In 1588, the Spanish Armada was defeated by the English fleet, with the result of a seismic shift in power in Europe, especially at sea. Shortly afterwards, with the death of the Archbishop in 1589, Linschoten was obliged to set sail for Lisbon, but was delayed for two years in the Azores by a shipwreck following an attack by English pirates. He turned his sojourn on the island of Terceira to great advantage: top secret rutters of the Portugese navy and the Carreira da India, were made available to him by disaffected Azorean sailors who hated their Spanish masters.
He landed in Lisbon in 1592 and shortly thereafter traveled back to his home at Enkhuizen: an experienced sailor and internationally connected administrator.
In June 1594, Linschoten sailed from Texel on the first of two unsuccessful expeditions in search of a Northeast passage via the Kara Sea led by Dutch cartographer Willem Barentsz.

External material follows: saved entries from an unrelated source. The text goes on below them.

(* ===== verification/ChainView.v ===== *)
(** * The chained table as a map with an iterator

    From the list-level facts of [ChainOps.v], [ChainIter.v] and
    [ChainLife.v] to the abstract view of [TableSpec.v]. *)
From S2P Require Import Prelude CMonad ChainedTable ChainSpec ChainHeap ChainRefine ChainOps.
From S2P Require Import ChainIter ChainLife TableSpec.

Section view.
Context {K V : Type} `{KeyLaws K}.
Implicit Types (k : K) (v : V) (l : list (cell K V)) (t : tstate K V).
Implicit Types (cells : Z → list (cell K V)).

Definition key_map cells t : kmap K V := λ k, lookup_key cells k t.

Lemma key_map_respects t cells : rep t cells → krespects (key_map cells t).
Proof.
  intros R k k' E. unfold key_map, lookup_key, bin_of, l_get.
  rewrite (bin_eq k k' _ E). f_equal. by apply l_find_eq.
Qed.

(** The value of a key in terms of the cells *)
Lemma key_map_Some t cells k v :
  rep t cells →
  key_map cells t k = Some v ↔
  ∃ c, c ∈ entries t cells ∧ key_compare k (ckey c) = 0 ∧ cval c = v.
Proof.
  intros R. unfold key_map, lookup_key, l_get. rewrite fmap_Some.
  pose proof (bin_of_range _ _ k R) as Hb. split.
  - intros (c & Hc & ->). apply l_find_Some in Hc as [Hin Hc]; [|apply R].
    exists c. split; [|done]. apply elem_of_from_bin. eauto.
  - intros (c & Hin & Hc & <-). exists c. split; [|done].
    apply l_find_Some; [apply R|]. split; [|done].
    apply elem_of_from_bin in Hin as (b & Hb' & Hin).
    pose proof (rep_hash _ _ R _ _ Hin) as E. unfold bin_of in E |- *.
    by rewrite (bin_eq _ _ _ Hc), E.
Qed.

Lemma entries_unique t cells c d :
  rep t cells → c ∈ entries t cells → d ∈ entries t cells →
  key_compare (ckey c) (ckey d) = 0 → c = d.
Proof.
  intros R Hc Hd E. apply elem_of_from_bin in Hc as (b1 & _ & Hc).
  apply elem_of_from_bin in Hd as (b2 & _ & Hd).
  assert (b1 = b2) as ->.
  { rewrite <- (rep_hash _ _ R _ _ Hc), <- (rep_hash _ _ R _ _ Hd). by apply bin_eq. }
  eapply sorted_unique; [apply (rep_sorted _ _ R b2)|done..].
Qed.

Lemma sorted_NoDup l : sorted l → NoDup l.
Proof.
  induction l as [|c l IH]; intros HS; [constructor|].
  apply sorted_cons in HS as [HS Hlt]. constructor; [|auto].
  intros Hin. exact (key_lt_irrefl _ (Hlt c Hin)).
Qed.

Lemma from_bin_NoDup t cells n : rep t cells → ∀ i, NoDup (from_bin cells n i).
Proof.
  intros R i. remember (Z.to_nat (n - i)) as m eqn:Em. revert i Em.
  induction m as [|m IH]; intros i Em.
  - rewrite from_bin_end by lia. constructor.
  - rewrite from_bin_step by lia. apply NoDup_app. split_and!.
    + apply sorted_NoDup, R.
    + intros c Hc Hin. apply elem_of_from_bin in Hin as (b & Hb & Hin).
      pose proof (rep_hash _ _ R _ _ Hc). pose proof (rep_hash _ _ R _ _ Hin). lia.
    + apply IH. lia.
Qed.

(** The entries in iteration order list the map. *)
Lemma entries_lists t cells : rep t cells → lists (key_map cells t) (pairs (entries t cells)).
Proof.
  intros R. split.
  - intros k v Hin. apply list_elem_of_fmap in Hin as (c & [= -> ->] & Hc).
    apply key_map_Some; [done|]. exists c. split_and!; [done|apply compare_refl|done].
  - intros k v Hk. apply key_map_Some in Hk as (c & Hc & E & <-); [|done].
    exists (ckey c). split; [done|]. apply list_elem_of_fmap. eauto.
  - apply NoDup_fmap_2_strong; [|by eapply from_bin_NoDup].
    intros c d Hc Hd [= E _]. eapply entries_unique; [done..|]. rewrite E. apply compare_refl.
  - intros e f He Hf E. apply list_elem_of_fmap in He as (c & -> & Hc).
    apply list_elem_of_fmap in Hf as (d & -> & Hd). simpl in E.
    by rewrite (entries_unique t cells c d).
Qed.

Lemma entries_length t cells : rep t cells → (length (entries t cells) <= size (theap t))%nat.
Proof.
  intros R. apply chain_length.
  - apply NoDup_fmap_2_strong; [|by eapply from_bin_NoDup].
    intros c d Hc Hd E. apply elem_of_from_bin in Hc as (b1 & _ & Hc).
    apply elem_of_from_bin in Hd as (b2 & _ & Hd).
    by destruct (rep_addr_inj _ _ _ _ _ _ R Hc Hd E).
  - intros a Ha. apply elem_of_addrs in Ha as (c & Hc & <-).
    apply elem_of_from_bin in Hc as (b & _ & Hc).
    destruct (rep_cell_live _ _ _ _ R Hc) as [r ->]. by eexists.
Qed.

(** How the operations act on the map *)
Lemma key_map_update t t' cells k l' k' :
  size_of t' = size_of t → rep t cells →
  key_map (<[bin_of k t := l']> cells) t' k' =
  if decide (bin_of k' t = bin_of k t) then l_get k' l' else key_map cells t k'.
Proof.
  intros Es R. unfold key_map, lookup_key, bin_of. rewrite Es.
  case_decide as E.
  - rewrite E. by rewrite fn_lookup_insert.
  - by rewrite fn_lookup_insert_ne.
Qed.

Lemma key_map_set t t' cells k v a :
  size_of t' = size_of t → rep t cells →
  key_map (<[bin_of k t := l_set a k v (cells (bin_of k t))]> cells) t'
  ≡ kupd k (Some v) (key_map cells t).
Proof.
  intros Es R k'. rewrite key_map_update by done. rewrite l_get_set by apply R. unfold kupd.
  case_decide as Eb; case_decide as Ek; try done.
  - unfold key_map, lookup_key. by rewrite Eb.
  - exfalso. apply Eb. unfold bin_of. by apply bin_eq.
Qed.

Lemma key_map_del t t' cells k :
  size_of t' = size_of t → rep t cells →
  key_map (<[bin_of k t := l_del k (cells (bin_of k t))]> cells) t'
  ≡ kupd k None (key_map cells t).
Proof.
  intros Es R k'. rewrite key_map_update by done. rewrite l_get_del by apply R. unfold kupd.
  case_decide as Eb; case_decide as Ek; try done.
  - unfold key_map, lookup_key. by rewrite Eb.
  - exfalso. apply Eb. unfold bin_of. by apply bin_eq.
Qed.

(** ** The view of a table *)

(** [t] holds the map [m], the pending entries are [ps]; nothing is held and
    memory is available. *)
Definition tview t (m : kmap K V) (ps : list (K * V)) : Prop :=
  ∃ cells, rep t cells ∧ quiet t ∧ key_map cells t ≡ m ∧ pairs (pending t cells) = ps.

Lemma tview_lists t m ps : tview t m ps → at_start t → lists m ps.
Proof.
  intros (cells & R & _ & Em & <-) Hs. rewrite <- Em, pending_at_start by done.
  by apply entries_lists.
Qed.

Lemma tview_respects t m ps : tview t m ps → krespects m.
Proof.
  intros (cells & R & _ & Em & _) k k' E. rewrite <- (Em k), <- (Em k').
  by eapply key_map_respects.
Qed.

#[export] Instance tview_proper t : Proper ((≡) ==> (=) ==> iff) (tview t).
Proof.
  intros m m' Em ps ? <-. unfold tview. split; intros (cells & ? & ? & E & ?); exists cells;
    (split_and!; [done|done|by rewrite E|done]).
Qed.

Lemma tview_empty t : empty_table t → tview t kempty [] ∧ at_start t.
Proof.
  intros (R & Hs & Hq & _). split; [|done]. exists no_cells.
  split_and!; [done|done|by intros k|]. rewrite pending_at_start by done.
  unfold entries, from_bin. by induction (seqZ 0 (size_of t - 0)).
Qed.

Lemma tview_get (Q : option V → tstate K V → Prop) t m ps k :
  tview t m ps → Q (m k) t → wp (tbl_get k) Q t.
Proof.
  intros (cells & R & [Hh _] & Em & _) HQ. eapply wp_tbl_get; [done|rewrite Hh; set_solver|].
  change (lookup_key cells k t) with (key_map cells t k). by rewrite (Em k).
Qed.

Lemma tview_get_locked (Q : option V → tstate K V → Prop) t m ps k :
  tview t m ps → Q (m k) t → wp (tbl_get_locked k) Q t.
Proof.
  intros (cells & R & [Hh _] & Em & _) HQ.
  eapply wp_tbl_get_locked; [done|rewrite Hh; set_solver|].
  change (lookup_key cells k t) with (key_map cells t k). by rewrite (Em k).
Qed.

Lemma tview_set (Q : unit → tstate K V → Prop) t m ps k v :
  tview t m ps →
  (∀ t' ps', tview t' (kupd k (Some v) m) ps' → (at_start t → at_start t') → Q tt t') →
  wp (tbl_set k v) Q t.
Proof.
  intros (cells & R & [Hh Hm] & Em & _) HQ.
  eapply wp_tbl_set; [done|rewrite Hh; set_solver|done|].
  intros t' (R' & Es & Ec & El & Eh & Eml). eapply HQ.
  - eexists. split_and!; [exact R'|split; congruence| |done].
    rewrite key_map_set by done. by rewrite Em.
  - unfold at_start. by rewrite Ec, El.
Qed.

Lemma tview_del (Q : unit → tstate K V → Prop) t m ps k :
  tview t m ps →
  (∀ t' ps', tview t' (kupd k None m) ps' → (at_start t → at_start t') → Q tt t') →
  wp (tbl_del k) Q t.
Proof.
  intros (cells & R & [Hh Hm] & Em & _) HQ.
  eapply wp_tbl_del; [done|rewrite Hh; set_solver|].
  intros t' (R' & Es & Ec & El & Eh & Eml). eapply HQ.
  - eexists. split_and!; [exact R'|split; congruence| |done].
    rewrite key_map_del by done. by rewrite Em.
  - unfold at_start. rewrite Ec, El. intros [? Hl]. split; [done|]. rewrite Hl.
    unfold del_last. destruct (hit_ok k (after k (cells (bin_of k t)))) eqn:Eh'; [|done].
    apply hit_ok_cons in Eh' as (c & r & -> & _). by rewrite decide_False.
Qed.

Lemma tview_next (Q : option (K * V) → tstate K V → Prop) t m ps :
  tview t m ps →
  match ps with
  | [] => ∀ t' ps', tview t' m ps' → at_start t' → Q None t'
  | e :: ps => ∀ t', tview t' m ps → Q (Some e) t'
  end → wp tbl_next Q t.
Proof.
  intros (cells & R & [Hh Hm] & Em & Ep) HQ.
  eapply wp_tbl_next; [done..|]. intros r t' Hn. unfold next_post in Hn.
  destruct (pending t cells) as [|c rest]; simpl in Ep; subst ps.
  - destruct Hn as [-> ->]. eapply HQ; [|done]. exists cells.
    split_and!; [|done|done|done]. apply rep_with_cursor; [done| |done].
    pose proof (rep_size _ _ R). lia.
  - destruct Hn as (-> & R' & Hp & cur & lv & ->). apply HQ. exists cells.
    split_and!; [done|done|done|]. by rewrite Hp.
Qed.

(** The pending entries have different keys, and the fuel of a loop on the
    iterator covers them. *)
Lemma tview_pending t m ps :
  tview t m ps → distinct ps ∧ (length ps < chain_fuel t)%nat.
Proof.
  intros (cells & R & _ & _ & <-). pose proof (pending_sublist _ _ R) as Hs. split.
  - eapply distinct_sublist; [|eapply lists_distinct, entries_lists; done].
    by apply fmap_sublist.
  - unfold chain_fuel, pairs. rewrite length_fmap. apply sublist_length in Hs.
    pose proof (entries_length _ _ R). unfold theap in *. lia.
Qed.
End view.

In 1595, with the editorial support of well-traveled doctor-naturalist, Bernardus Paludanus (Berent ten Broecke), and the Amsterdam publisher, Cornelis Claesz, Linschoten began to record his travels. Linschoten’s practical experience meant that his scholarship was less that of Renaissance classicism than of a new empirical science: an objective description of economic, political, and biographical phenomena; corroborated by evidence of “specimens, substances, cash and scientific ideas between the Netherlands and the Indian Ocean” (Saldanha).
The publication of his Itinerario, effectuated a leap in knowledge for the Dutch, inaugurating a new struggle for the Indian Ocean and a new phase of globalization, opening the Indian Ocean to the European imagination, disclosing nautical and economic information that had previously been carefully guarded by the Portuguese. The Reys-gheschrift, was published early in 1595, and was used on board the earliest predatory Dutch voyages to the spice islands at the end of the sixteenth centuries.
In 1597, Linschoten became city treasurer of Enkhuizen, and one of its most respected citizens. In 1602, he invested 1,500 guilders in the VOC’s Enkhuizen Chamber, followed by another 300 guilders in shares five years later. In 1606, he was appointed to a research committee for establishing the West Indian Company and made custodian of the city hospital. He died in 1611.